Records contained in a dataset
--------------------
Definition kind_action_type (k : ProposalKind.ProposalKind) : ActionType.ActionType :=
  match k with
  | ProposalKind.Signaling => ActionType.Routine
  | ProposalKind.Action => ActionType.Major
  | ProposalKind.Amendment => ActionType.Amendment
  | ProposalKind.Emergency => ActionType.Major
  end.

Inductive ParameterKind :=
| RoutineThreshold | MajorThreshold | AmendmentThreshold | QuorumPercentage | TransfersAllowed.

Inductive ShareSource := Dilution | Transfer (from : Z) | Reserve.

Record BuyoutTerms := mkBuyoutTerms { bt_amount : Z; payment_address : bytes }.

Inductive MembershipChangeKind :=
| AddMember (pubkey shares : Z) (source : ShareSource)
| RemoveMember (member_id : Z) (buyout : BuyoutTerms)
| TransferShares (from to shares : Z).

Module ProposalPayload.
Inductive ProposalPayload :=
| Signaling (reference : option bytes)
| Action (action_plan : bytes)
| ParameterChange (parameter : ParameterKind) (new_value : bytes)
| MembershipChange (change : MembershipChangeKind)
| Emergency (action_plan : option bytes) (reason : bytes)
| Text (text : bytes).
End ProposalPayload.

Record SyndicateProposal := mkSyndicateProposal {
  sp_id : Z;
  sp_title : bytes;
  sp_description : bytes;
  sp_payload : ProposalPayload.ProposalPayload;
  sp_proposer : Z;
  sp_proposed_at : Z;
  sp_deadline : Z;
}.

Definition proposal_signaling (id : Z) (title description : bytes) (reference : option bytes)
    (proposer proposed_at deadline : Z) : SyndicateProposal :=
  mkSyndicateProposal id title description (ProposalPayload.Signaling reference) proposer proposed_at deadline.

Definition proposal_text (id : Z) (title resolution : bytes) (proposer proposed_at deadline : Z) : SyndicateProposal :=
  mkSyndicateProposal id title resolution (ProposalPayload.Text resolution) proposer proposed_at deadline.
--------------------
What is expected
Output every entry shown above, exactly.

Worked solution
Definition kind_action_type (k : ProposalKind.ProposalKind) : ActionType.ActionType :=
  match k with
  | ProposalKind.Signaling => ActionType.Routine
  | ProposalKind.Action => ActionType.Major
  | ProposalKind.Amendment => ActionType.Amendment
  | ProposalKind.Emergency => ActionType.Major
  end.

Inductive ParameterKind :=
| RoutineThreshold | MajorThreshold | AmendmentThreshold | QuorumPercentage | TransfersAllowed.

Inductive ShareSource := Dilution | Transfer (from : Z) | Reserve.

Record BuyoutTerms := mkBuyoutTerms { bt_amount : Z; payment_address : bytes }.

Inductive MembershipChangeKind :=
| AddMember (pubkey shares : Z) (source : ShareSource)
| RemoveMember (member_id : Z) (buyout : BuyoutTerms)
| TransferShares (from to shares : Z).

Module ProposalPayload.
Inductive ProposalPayload :=
| Signaling (reference : option bytes)
| Action (action_plan : bytes)
| ParameterChange (parameter : ParameterKind) (new_value : bytes)
| MembershipChange (change : MembershipChangeKind)
| Emergency (action_plan : option bytes) (reason : bytes)
| Text (text : bytes).
End ProposalPayload.

Record SyndicateProposal := mkSyndicateProposal {
  sp_id : Z;
  sp_title : bytes;
  sp_description : bytes;
  sp_payload : ProposalPayload.ProposalPayload;
  sp_proposer : Z;
  sp_proposed_at : Z;
  sp_deadline : Z;
}.

Definition proposal_signaling (id : Z) (title description : bytes) (reference : option bytes)
    (proposer proposed_at deadline : Z) : SyndicateProposal :=
  mkSyndicateProposal id title description (ProposalPayload.Signaling reference) proposer proposed_at deadline.

Definition proposal_text (id : Z) (title resolution : bytes) (proposer proposed_at deadline : Z) : SyndicateProposal :=
  mkSyndicateProposal id title resolution (ProposalPayload.Text resolution) proposer proposed_at deadline.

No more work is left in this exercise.